The Treaty of Versailles created several new countries in Europe, most of them built around distinct ethnic identities such as Austria. Other new countries, such as Czechoslovakia, were carved from older empires and populated by two or more major ethnic groups.
Before World War I, Eastern Europe was dominated by the Austro-Hungarian, Russian and Ottoman Empires. With the treaties of Brest-Litovsk and Versailles, these lands were carved into the Baltic states of Finland, Latvia, Lithuania and Estonia. Russian and German territory was sacrificed to create Poland, and the medieval realms of the Sudentenland, Bohemia, Moravia and Ruthenia were united under a republican government in Prague, Czechoslovakia.
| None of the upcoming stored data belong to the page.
(** One call refines one step of the queue. *)
Lemma exec_refines b o :
  wf b → op_valid (element_size b) o →
  ∃ b' r, exec b o = (Some b', r) ∧ wf b' ∧
    element_count b' = element_count b ∧ element_size b' = element_size b ∧
    queue_step (element_count b) (element_size b) (contents b) o r (contents b').
Proof.
  intros H Hv. pose proof (stored_range b H) as Hs. pose proof (contents_div b H) as Hdiv.
  destruct o as [src n|want out n|n|]; simpl in *.
  - destruct Hv as [Hn Hlen]. destruct (write_spec b src n H Hn Hlen) as (b' & E & A).
    destruct A as (Hwf & _ & Hes & Hec & Hct). rewrite E. exists b'. eexists.
    repeat (split; [done|]). rewrite Hct. constructor. by rewrite Hdiv.
  - destruct Hv as [Hn Hlen]. destruct (read_spec b want out n H Hn Hlen) as (Ec & Es & Eb).
    rewrite Ec, Es, Eb. destruct (moved_wf b (Z.min (stored b) n) H ltac:(lia)) as [Hwf _].
    destruct (moved_data b (Z.min (stored b) n)) as (_ & Hes & Hec).
    do 2 eexists. repeat (split; [done|]).
    rewrite moved_contents_forward by (done || lia). apply queue_read. by rewrite Hdiv.
  - rewrite move_moved by done.
    set (k := clamp (stored b - element_count b) (stored b) n).
    assert (stored b - element_count b ≤ k ≤ stored b) as Hk by (apply clamp_range; lia).
    destruct (moved_wf b k H ltac:(lia)) as [Hwf Hst].
    destruct (moved_data b k) as (_ & Hes & Hec).
    do 2 eexists. repeat (split; [done|]). destruct (Z.le_ge_cases 0 k).
    + rewrite moved_contents_forward by (done || lia).
      apply queue_drop; [by rewrite Hdiv|done].
    + rewrite <- (take_drop (elems (element_size b) (- k)) (contents (moved b k))).
      unfold elems. rewrite moved_contents_backward by (done || lia).
      apply queue_restore; [by rewrite Hdiv|done|].
      rewrite length_take. pose proof (contents_length _ Hwf) as L. rewrite Hst, Hes in L.
      pose proof (bytes_le b (- k) (stored b - k) H). pose proof (bytes_le b 0 (- k) H). lia.
  - destruct (init_spec b H) as (Hwf & Hct & _). do 2 eexists. split; [done|].
    repeat (split; [done|]). rewrite Hct. constructor.
Qed.

(** * Properties *)

(** C6: refinement.  Any sequence of writes, reads, moves of the read position and
    re-initialisations with valid arguments, on a well-formed buffer, completes, keeps
    the representation invariant, and behaves as the bounded first-in first-out queue of
    elements: same returned counts, same bytes read, and final contents that the queue
    can reach. *)
Theorem ring_buffer_refines_queue b os :
  wf b → Forall (op_valid (element_size b)) os →
  ∃ b' rs, exec_all b os = Some (b', rs) ∧ wf b' ∧
    queue_run (element_count b) (element_size b) (contents b) os rs (contents b').
Proof.
  revert b. induction os as [|o os IH]; intros b H Hv; simpl.
  - exists b, []. repeat split; [apply H..|constructor].
  - apply Forall_cons_1 in Hv as [Ho Hv].
    destruct (exec_refines b o H Ho) as (b1 & r & E & H1 & Hec & Hes & Hq). rewrite E.
    rewrite <- Hes in Hv. destruct (IH b1 H1 Hv) as (b2 & rs & E2 & H2 & Hr).
    rewrite E2. simpl. exists b2, (r :: rs). split; [done|]. split; [done|].
    rewrite Hec, Hes in Hr. by econstructor.
Qed.

Definition example_buffer : RingBuffer :=
  mkRingBuffer 2 1 3 2 DIFF_WRAP [1; 2; 3; 4; 5; 6].

Lemma ring_buffer_refines_queue_witness :
  ∃ b' rs, exec_all example_buffer
             [OpWrite [7; 8] 1; OpRead true [0; 0; 0; 0] 2; OpMove (-1); OpInit] = Some (b', rs) ∧
    wf b' ∧ queue_run 3 2 (contents example_buffer)
              [OpWrite [7; 8] 1; OpRead true [0; 0; 0; 0] 2; OpMove (-1); OpInit] rs (contents b').
Proof.
  apply (ring_buffer_refines_queue example_buffer).
  - constructor; vm_compute; repeat split; congruence.
  - repeat constructor; vm_compute; congruence.
Defined.

(** Creation.  For counts that [malloc] can honour, [WebRtc_CreateBuffer] returns
    null exactly when the count or the size is zero or an allocation fails, and
    otherwise an empty well-formed buffer with the requested geometry. *)
Lemma CreateBuffer_wf malloc ec es :
  0 ≤ ec ≤ max_count → 0 ≤ es → ec * es ≤ 18446744073709551615 →
  (∀ n block, malloc n = Some block → zlen block = n) →
  match WebRtc_CreateBuffer malloc ec es with
  | None => ec = 0 ∨ es = 0 ∨ malloc sizeof_RingBuffer = None ∨ malloc (ec * es) = None
  | Some b => wf b ∧ contents b = [] ∧ element_count b = ec ∧ element_size b = es
  end.
Proof.
  intros Hec Hes Hb Hm. destruct (WebRtc_CreateBuffer malloc ec es) as [b|] eqn:E.
  - by eapply create_spec.
  - unfold WebRtc_CreateBuffer in E.
    destruct (Z.eqb_spec ec 0); [by left|]. destruct (Z.eqb_spec es 0); [by right; left|].
    simpl in E. destruct (malloc sizeof_RingBuffer); [|by right; right; left].
    rewrite u64_id in E by (unfold_ints; nia). do 3 right.
    by destruct (malloc (ec * es)).
Qed.

Definition malloc_always (n : Z) : option (list Z) := Some (replicate (Z.to_nat n) 170).

Lemma CreateBuffer_wf_witness :
  match WebRtc_CreateBuffer (λ n, if n <? 0 then None else malloc_always n) 4 2 with
  | None => 4 = 0 ∨ 2 = 0 ∨ malloc_always sizeof_RingBuffer = None ∨ malloc_always 8 = None
  | Some b => wf b ∧ contents b = [] ∧ element_count b = 4 ∧ element_size b = 2
  end.
Proof.
  apply (CreateBuffer_wf (λ n, if n <? 0 then None else malloc_always n) 4 2);
    [unfold max_count; lia..|].
  intros n block. destruct (Z.ltb_spec n 0); [done|]. intros [= <-].
  rewrite length_replicate. lia.
Defined.

(** What goes in comes out.  Writing [n] elements that fit into an empty buffer and
    reading [n] back returns exactly the written bytes, wherever the positions are in
    the block and whether or not the caller asks for a pointer, and leaves the buffer
    empty. *)
Lemma ring_buffer_roundtrip b src out want n :
  wf b → contents b = [] → 0 ≤ n ≤ element_count b →
  zlen src = n * element_size b → zlen out = n * element_size b →
  ∃ b1 b2 r, WebRtc_WriteBuffer (Some b) (Some src) n = (Some b1, n) ∧
    r = WebRtc_ReadBuffer (Some b1) want (Some out) n ∧
    r_count r = n ∧ read_bytes b1 r = src ∧ r_self r = Some b2 ∧ contents b2 = [].
Proof.
  intros H Hct Hn Hs Ho. pose proof (contents_length b H) as L. rewrite Hct in L.
  pose proof (stored_range b H) as Hst0. pose proof (wf_size _ H).
  assert (stored b = 0) as Hst by (simpl in L; nia).
  destruct (write_spec b src n H ltac:(lia) ltac:(lia)) as (b1 & E & A).
  rewrite Hst in E, A. replace (Z.min (element_count b - 0) n) with n in E, A by lia.
  destruct A as (H1 & Hst1 & Hes & Hec & Hct1). rewrite Hct, Hst in *. simpl in Hct1.
  destruct (read_spec b1 want out n H1 ltac:(lia) ltac:(rewrite Hes; lia)) as (Ec & Es & Eb).
  replace (Z.min (stored b1) n) with n in Ec, Es, Eb by lia.
  exists b1, (moved b1 n). eexists. split; [done|]. split; [done|]. split; [done|].
  rewrite Hes, Hct1 in Eb. rewrite slice_all in Eb, Hct1 by lia.
  split; [rewrite Eb; apply take_ge; lia|]. split; [done|].
  rewrite moved_contents_forward, Hct1, Hes by (done || lia). apply drop_ge. lia.
Qed.

Lemma ring_buffer_roundtrip_witness :
  ∃ b1 b2 r,
    WebRtc_WriteBuffer (Some (mkRingBuffer 2 2 3 2 SAME_WRAP [1; 2; 3; 4; 5; 6]))
      (Some [11; 12; 13; 14]) 2 = (Some b1, 2) ∧
    r = WebRtc_ReadBuffer (Some b1) true (Some [0; 0; 0; 0]) 2 ∧
    r_count r = 2 ∧ read_bytes b1 r = [11; 12; 13; 14] ∧ r_self r = Some b2 ∧ contents b2 = [].
Proof.
  apply (ring_buffer_roundtrip (mkRingBuffer 2 2 3 2 SAME_WRAP [1; 2; 3; 4; 5; 6]));
    [constructor; vm_compute; repeat split; congruence|done|vm_compute; split; congruence|done..].
Defined.
(* ===== verification/Resample2.v ===== *)
(** The 16-bit half-band resamplers of common_audio/signal_processing/resample_by_2.c
    (portable build).

    Each branch is a cascade of three first-order all-pass sections in Q10 on four state
    words.  The main theorem is that no 32-bit operation overflows for any sequence of
    16-bit input frames starting from the reset state: it rests on an invariant of the
    section state that bounds the output of a section with coefficient [a] by
    [(1 + 2a)] times the bound of its input. *)
From S2P Require Import Prelude SplInl.

(** * Definitions *)

Definition kResampleAllpass1 : list Z := [3284; 24441; 49528].
Definition kResampleAllpass2 : list Z := [12199; 37471; 60255].

(** [WEBRTC_SPL_SCALEDIFF32(A, B, C)]: the last product and sum are [uint32_t]. *)
Definition WEBRTC_SPL_SCALEDIFF32 (A B C : Z) : Z :=
  s32 (u32 ((C ⊞ (B ≫ 16) ⊠ A) + (u32 (Z.land B 0x0000FFFF * A) ≫ 16))).

Definition MUL_ACCUM_1 (a b c : Z) : Z := WEBRTC_SPL_SCALEDIFF32 a b c.
Definition MUL_ACCUM_2 (a b c : Z) : Z := WEBRTC_SPL_SCALEDIFF32 a b c.

(** Four registers of one branch. *)
Record Branch := mkBranch { st0 : Z; st1 : Z; st2 : Z; st3 : Z }.

(** The statements of one branch for one input; [k0 k1 k2] are its coefficients. *)
Definition allpass_branch (k : list Z) (s : Branch) (in32 : Z) : Branch :=
  let diff := in32 ⊟ st1 s in
  let tmp1 := MUL_ACCUM_1 (k.[0]) diff (st0 s) in
  let diff := tmp1 ⊟ st2 s in
  let tmp2 := MUL_ACCUM_2 (k.[1]) diff (st1 s) in
  let diff := tmp2 ⊟ st3 s in
  let state3 := MUL_ACCUM_2 (k.[2]) diff (st2 s) in
  mkBranch in32 tmp1 tmp2 state3.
Hungary and what would become Yugoslavia, which had enjoyed a measure of autonomy under Austrian rule, gained full independence under the treaties of St. Germain-en-Lay and Trianon. On the border between Yugoslavia, Austria and Italy, the city of Trieste became a self-governing entity.
Beyond Europe, many colonial empires gained territory from the dismantled German Empire. Some of these lost territories, such as Syria, were placed under the authority of the League of Nations and eventually won independence. Other colonies, such as Germany's African possessions, formed the nucleus of the future independent nations of Namibia, Tanzania, Uganda and Rwanda.